» DATA UNDER STUDY:
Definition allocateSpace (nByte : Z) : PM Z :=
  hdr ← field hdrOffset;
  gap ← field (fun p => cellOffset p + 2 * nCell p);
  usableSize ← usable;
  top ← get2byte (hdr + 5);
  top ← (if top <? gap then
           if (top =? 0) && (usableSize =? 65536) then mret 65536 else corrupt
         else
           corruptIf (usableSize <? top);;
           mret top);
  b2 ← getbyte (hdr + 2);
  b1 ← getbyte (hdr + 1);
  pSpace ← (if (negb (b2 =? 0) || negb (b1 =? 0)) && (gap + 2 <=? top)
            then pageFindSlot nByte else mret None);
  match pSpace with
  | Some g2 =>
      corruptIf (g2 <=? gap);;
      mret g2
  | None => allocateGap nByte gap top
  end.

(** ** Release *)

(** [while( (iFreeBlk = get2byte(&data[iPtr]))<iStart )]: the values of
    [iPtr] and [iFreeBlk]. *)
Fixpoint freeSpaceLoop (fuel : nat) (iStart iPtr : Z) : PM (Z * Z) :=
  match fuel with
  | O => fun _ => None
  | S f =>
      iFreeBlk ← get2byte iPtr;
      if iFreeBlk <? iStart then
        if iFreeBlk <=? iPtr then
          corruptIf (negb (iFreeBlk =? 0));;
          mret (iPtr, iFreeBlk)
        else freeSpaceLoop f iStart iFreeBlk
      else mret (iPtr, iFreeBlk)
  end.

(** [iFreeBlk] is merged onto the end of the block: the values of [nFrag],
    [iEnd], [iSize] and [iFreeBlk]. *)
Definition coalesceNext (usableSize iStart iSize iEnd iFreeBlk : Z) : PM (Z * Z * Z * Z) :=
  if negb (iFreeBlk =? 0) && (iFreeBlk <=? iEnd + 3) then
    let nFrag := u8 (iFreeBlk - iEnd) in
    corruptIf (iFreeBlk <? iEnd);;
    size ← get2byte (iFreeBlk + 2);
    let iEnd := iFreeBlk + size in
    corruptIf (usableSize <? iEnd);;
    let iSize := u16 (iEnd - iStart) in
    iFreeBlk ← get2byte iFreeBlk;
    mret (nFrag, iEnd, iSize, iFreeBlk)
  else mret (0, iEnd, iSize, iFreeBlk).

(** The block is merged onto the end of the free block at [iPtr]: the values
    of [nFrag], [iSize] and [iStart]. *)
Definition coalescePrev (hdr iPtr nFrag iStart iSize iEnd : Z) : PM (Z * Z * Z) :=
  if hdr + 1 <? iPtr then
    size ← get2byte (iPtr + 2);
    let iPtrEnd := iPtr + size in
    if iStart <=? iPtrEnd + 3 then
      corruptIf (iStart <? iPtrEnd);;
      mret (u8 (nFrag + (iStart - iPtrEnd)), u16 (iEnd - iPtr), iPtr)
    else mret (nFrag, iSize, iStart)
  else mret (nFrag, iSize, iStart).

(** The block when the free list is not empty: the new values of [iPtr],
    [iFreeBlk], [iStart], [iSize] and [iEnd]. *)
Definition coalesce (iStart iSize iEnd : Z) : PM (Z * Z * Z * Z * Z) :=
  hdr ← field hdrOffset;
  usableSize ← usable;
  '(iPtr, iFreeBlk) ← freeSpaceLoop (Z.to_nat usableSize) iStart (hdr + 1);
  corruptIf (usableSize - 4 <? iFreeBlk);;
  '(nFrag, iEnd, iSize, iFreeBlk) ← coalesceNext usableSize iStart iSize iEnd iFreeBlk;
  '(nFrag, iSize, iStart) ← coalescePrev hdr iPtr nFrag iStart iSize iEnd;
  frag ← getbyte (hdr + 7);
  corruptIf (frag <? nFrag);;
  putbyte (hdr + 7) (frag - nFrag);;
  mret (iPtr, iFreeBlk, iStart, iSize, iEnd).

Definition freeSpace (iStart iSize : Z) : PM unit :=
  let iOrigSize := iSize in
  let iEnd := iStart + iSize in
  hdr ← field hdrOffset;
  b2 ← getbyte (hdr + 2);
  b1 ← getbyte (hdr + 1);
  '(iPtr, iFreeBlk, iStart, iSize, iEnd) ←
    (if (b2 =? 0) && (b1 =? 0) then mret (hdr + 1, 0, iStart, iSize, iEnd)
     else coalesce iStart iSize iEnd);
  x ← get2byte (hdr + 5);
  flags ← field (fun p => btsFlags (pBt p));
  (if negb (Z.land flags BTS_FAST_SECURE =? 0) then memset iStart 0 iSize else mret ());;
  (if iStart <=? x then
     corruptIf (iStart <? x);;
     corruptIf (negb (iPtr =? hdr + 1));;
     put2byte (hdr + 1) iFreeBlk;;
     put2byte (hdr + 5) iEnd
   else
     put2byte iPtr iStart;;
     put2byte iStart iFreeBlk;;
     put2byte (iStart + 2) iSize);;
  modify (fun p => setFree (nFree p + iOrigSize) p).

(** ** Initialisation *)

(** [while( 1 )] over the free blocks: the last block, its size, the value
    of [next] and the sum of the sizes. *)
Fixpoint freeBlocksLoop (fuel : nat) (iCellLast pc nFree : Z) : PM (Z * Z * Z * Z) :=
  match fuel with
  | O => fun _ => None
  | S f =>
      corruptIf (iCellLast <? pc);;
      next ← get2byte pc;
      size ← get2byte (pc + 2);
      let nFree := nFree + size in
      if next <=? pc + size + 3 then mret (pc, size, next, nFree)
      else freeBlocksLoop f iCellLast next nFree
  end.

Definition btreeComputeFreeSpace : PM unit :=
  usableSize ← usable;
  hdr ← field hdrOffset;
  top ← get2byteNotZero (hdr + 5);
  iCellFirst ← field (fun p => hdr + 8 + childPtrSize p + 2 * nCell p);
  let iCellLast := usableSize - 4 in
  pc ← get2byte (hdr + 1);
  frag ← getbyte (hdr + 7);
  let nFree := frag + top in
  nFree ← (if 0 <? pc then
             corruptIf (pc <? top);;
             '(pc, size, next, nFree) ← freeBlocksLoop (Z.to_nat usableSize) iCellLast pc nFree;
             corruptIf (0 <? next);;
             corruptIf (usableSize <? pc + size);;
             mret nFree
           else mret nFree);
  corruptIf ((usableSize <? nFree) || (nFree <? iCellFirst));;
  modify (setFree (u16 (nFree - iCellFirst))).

» WHAT YOU WILL DO: For this exercise, please output exactly the lines above starting at the line with "(** [iFreeBlk] is" and ending at the line with "else mret (0, iEnd, iSize, iFreeBlk).", ends included.

» RESULT BELOW:
(** [iFreeBlk] is merged onto the end of the block: the values of [nFrag],
    [iEnd], [iSize] and [iFreeBlk]. *)
Definition coalesceNext (usableSize iStart iSize iEnd iFreeBlk : Z) : PM (Z * Z * Z * Z) :=
  if negb (iFreeBlk =? 0) && (iFreeBlk <=? iEnd + 3) then
    let nFrag := u8 (iFreeBlk - iEnd) in
    corruptIf (iFreeBlk <? iEnd);;
    size ← get2byte (iFreeBlk + 2);
    let iEnd := iFreeBlk + size in
    corruptIf (usableSize <? iEnd);;
    let iSize := u16 (iEnd - iStart) in
    iFreeBlk ← get2byte iFreeBlk;
    mret (nFrag, iEnd, iSize, iFreeBlk)
  else mret (0, iEnd, iSize, iFreeBlk).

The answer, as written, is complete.